CHSS Webinar Discusses Oxfam Report on Safety of Digital Spaces

College of Humanities and Social Sciences Webinar Discusses Oxfam Report on Safety of Digital Spaces

01 Feb 2021

Discussions focused on the vulnerability of women and activists online and offline

HBKU’s College of Humanities and Social Sciences Webinar Discusses Oxfam Report on Safety of Digital Spaces

A webinar organized by the College of Humanities and Social Sciences (CHSS) at Hamad Bin Khalifa University (HBKU) has highlighted the experiences of women and feminist activists in the Middle East and North Africa (MENA) when they engage in digital spaces.

The starting point for the discussion was a report recently published by Oxfam International titled “Claiming and Reclaiming the Digital World as a Public Space”. Drawing on in-depth interviews with young feminist activists around the MENA region, the report provides evidence of different cases of cyberbullying and online and offline violence related to women’s use of digital platforms during the COVID-19 lockdown.

Dr. Sophie Richter-Devroe, Associate Professor in the Middle Eastern Studies Department at CHSS, moderated the panel discussion on these and other insights from the report. Among the researchers and activists who contributed to the interactive webinar were Muna Abbas, Country Director of Plan International, Jordan; Lucille Griffon, Program Officer, Euromed Rights, Belgium; Hadeel Qazzaz, Regional Gender Coordinator, Oxfam International, MENA; and Hamideh Dorzadeh, student of the Master of Art program in Women, Society and Development. 

The speakers discussed changes in digital practices and experiences during the global COVID-19 pandemic, tracing how these impact and challenge opportunities for women and feminist organizations in digital spaces. The discussions further amplified the importance of safety and rights, and speakers shared their regional knowledge on the interventions needed to address risks and remove obstacles. 

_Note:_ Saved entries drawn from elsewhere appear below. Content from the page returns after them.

(* ===== verification/Manager.v ===== *)
(** * The process ([pkg/controller/controller.go] and [cmd/controller/main.go])

    [NewManager] waits for the TaskRun CRD, makes the manager with its caches, sets the
    reconciler up and starts the background work; [main] runs it. What they call of
    controller-runtime, client-go and the run time are requests; the library's polling
    loop is a parameter. *)
From S2P Require Import Prelude GoLib Prog Kube Cloud Effects.

Definition ConfigMapLabel := "build.appstudio.redhat.com/multi-platform-config".
Definition TaskRunLabel := "tekton.dev/taskRun".

(** The functions that add a group of types to a scheme. *)
Inductive scheme := k8sscheme | pipelinev1.
(** The types of objects with a cache of their own. *)
Inductive kind := TaskRunKind | SecretKind | ConfigMapKind | PodKind.

#[global] Instance kind_eq_dec : EqDecision kind.
Proof. solve_decision. Defined.

(** A label selector: the labels that must exist. *)
Abbreviation selector := (list string).

(** [ctrl.Options], with [cache.Options.ByObject]: the selector of each type, if any. *)
Record Options := {
  HealthProbeBindAddress : string;
  LeaderElection : bool;
  LeaderElectionID : string;
  MetricsBindAddress : string;
  SecureServing : bool;
  ByObject : list (kind * option selector)
}.

(** The goroutines that [NewManager] starts: host updates at every tick, and one when the
    timer fires. *)
Inductive goroutine :=
| UpdateOnTicks (operatorNamespace : string)
| UpdateOnTimer (operatorNamespace : string).

(** A reconciler, by what it was made of: its requests are [System.newReconciler]'s for
    this namespace. *)
Record Reconciler := newReconciler { operatorNamespace_of : string }.

Inductive managerE : Type → Type :=
| Getenv (name : string) : managerE string
| Get_CRD (name : string) : managerE (result unit)
| AddToScheme (s : scheme) : managerE (option error)
| NewRequirement (key : string) : managerE (result string)   (* labels.NewRequirement(key, Exists, nil) *)
| CtrlNewManager (o : Options) : managerE (option error)
| Complete (For : kind) (r : Reconciler) (maxConcurrentReconciles : Z) : managerE (option error)
                                                              (* NewControllerManagedBy(mgr).….Complete(r) *)
| NewTicker (d : Z) : managerE unit
| NewTimer (d : Z) : managerE unit
| Go (g : goroutine) : managerE unit
| AddExporter : managerE (option error)                       (* AddTaskRunMetricsExporter(mgr) *)
| AddHealthzCheck (name : string) : managerE (option error)
| AddReadyzCheck (name : string) : managerE (option error)
| Start : managerE (option error).                            (* mgr.Start(ctx) *)

Abbreviation setup := (prog managerE).

(** [wait.PollUntilContextTimeout(interval, timeout, immediate, condition)]: tests the
    condition, again and again, until it holds or fails or the time is over. *)
Class Wait := {
  PollUntilContextTimeout : ∀ E : Type → Type, Z → Z → bool → prog E (result bool) → prog E (option error)
}.

(** At most [n] tests. *)
Fixpoint polls {E} (n : nat) (condition : prog E (result bool)) : prog E (option error) :=
  match n with
  | 0 => mret (Some (ErrText "context deadline exceeded"))
  | S n =>
      r ← condition;
      match r with
      | Ok true => mret None
      | Ok false => polls n condition
      | Err err => mret (Some err)
      end
  end.

Class WaitLaws `{Wait} : Prop := {
  Poll_polls E interval timeout (condition : prog E (result bool)) :
    (0 < interval)%Z → ∃ n, PollUntilContextTimeout E interval timeout true condition = polls n condition
}.

(** The condition that [NewManager] polls: an error is logged. *)
Definition crd_exists : setup (result bool) :=
  r ← trigger (Get_CRD "taskruns.tekton.dev");
  mret (match r with Ok _ => Ok true | Err _ => Ok false end).

(** [SetupNewReconcilerWithManager] of [pkg/reconciler/taskrun/controller.go] *)
Definition SetupNewReconcilerWithManager (operatorNamespace : string) (maxConcurrentReconciles : Z) : setup (option error) :=
  let r := newReconciler operatorNamespace in
  trigger (Complete TaskRunKind r maxConcurrentReconciles).

(** [NewManager] after the CRD exists: its error. *)
Definition set_up (managerOptions : Options) (maxConcurrentReconciles : Z) : setup (option error) :=
  err ← trigger (AddToScheme k8sscheme);
  match err with Some err => mret (Some err) | None =>
  err ← trigger (AddToScheme pipelinev1);
  match err with Some err => mret (Some err) | None =>
  configMapLabels ← trigger (NewRequirement ConfigMapLabel);
  match configMapLabels with Err err => mret (Some err) | Ok configMapLabels =>
  secretLabels ← trigger (NewRequirement MultiPlatformSecretLabel);
  match secretLabels with Err err => mret (Some err) | Ok secretLabels =>
  podLabels ← trigger (NewRequirement TaskRunLabel);
  match podLabels with Err err => mret (Some err) | Ok podLabels =>
  let managerOptions :=
    {| HealthProbeBindAddress := HealthProbeBindAddress managerOptions;
       LeaderElection := LeaderElection managerOptions; LeaderElectionID := LeaderElectionID managerOptions;
       MetricsBindAddress := MetricsBindAddress managerOptions; SecureServing := SecureServing managerOptions;
       ByObject := [(TaskRunKind, None); (SecretKind, Some [secretLabels]);
                    (ConfigMapKind, Some [configMapLabels]); (PodKind, Some [podLabels])] |} in
  operatorNamespace ← trigger (Getenv "POD_NAMESPACE");
  err ← trigger (CtrlNewManager managerOptions);
  match err with Some err => mret (Some err) | None =>
  err ← SetupNewReconcilerWithManager operatorNamespace maxConcurrentReconciles;
  match err with Some err => mret (Some err) | None =>
  _ ← trigger (NewTicker (Hour * 24));
  _ ← trigger (Go (UpdateOnTicks operatorNamespace));
  _ ← trigger (NewTimer Minute);
  _ ← trigger (Go (UpdateOnTimer operatorNamespace));
  trigger AddExporter
  end end end end end end end.

(** [NewManager]: its error; without one the manager is returned. *)
Definition NewManager `{Wait} (managerOptions : Options) (maxConcurrentReconciles : Z) : setup (option error) :=
  err ← PollUntilContextTimeout _ (5 * Second) (5 * Minute) true crd_exists;
  match err with
  | Some err => mret (Some err)
  | None => set_up managerOptions maxConcurrentReconciles
  end.

(** The flags of [main] that the manager depends on, and their defaults. *)
Record flags := {
  metricsAddr : string;
  secureMetrics : bool;
  probeAddr : string;
  enableLeaderElection : bool;
  concurrentReconciles : Z
}.
Definition default_flags : flags :=
  {| metricsAddr := ":8080"; secureMetrics := true; probeAddr := ":8081"; enableLeaderElection := false;
     concurrentReconciles := 10 |}.

(** [main]: the exit code. *)
Definition main `{Wait} (f : flags) : setup Z :=
  let managerOptions :=
    {| HealthProbeBindAddress := probeAddr f; LeaderElection := enableLeaderElection f;
       LeaderElectionID := "5483be8f.redhat.com"; MetricsBindAddress := metricsAddr f;
       SecureServing := secureMetrics f; ByObject := [] |} in
  err ← NewManager managerOptions (concurrentReconciles f);
  match err with Some _ => mret 1%Z | None =>
  err ← trigger (AddHealthzCheck "healthz");
  match err with Some _ => mret 1%Z | None =>
  err ← trigger (AddReadyzCheck "readyz");
  match err with Some _ => mret 1%Z | None =>
  err ← trigger Start;
  mret (match err with Some _ => 1%Z | None => 0%Z end)
  end end end.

Dr. Sophie Richter-Devroe, Associate Professor, HBKU, said: “The focus of the seminar gave CHSS a chance to be part of an important and nuanced conversation around digital safety. Some of the challenges may be particular to the circumstances of the pandemic, but they remind us of the need to raise awareness and prioritize safety. Debates on digital culture and activism are part of our curriculum and our interdisciplinary graduate programs at CHSS, enabling us to contribute to the discussion from a scholarly and an applied perspective.”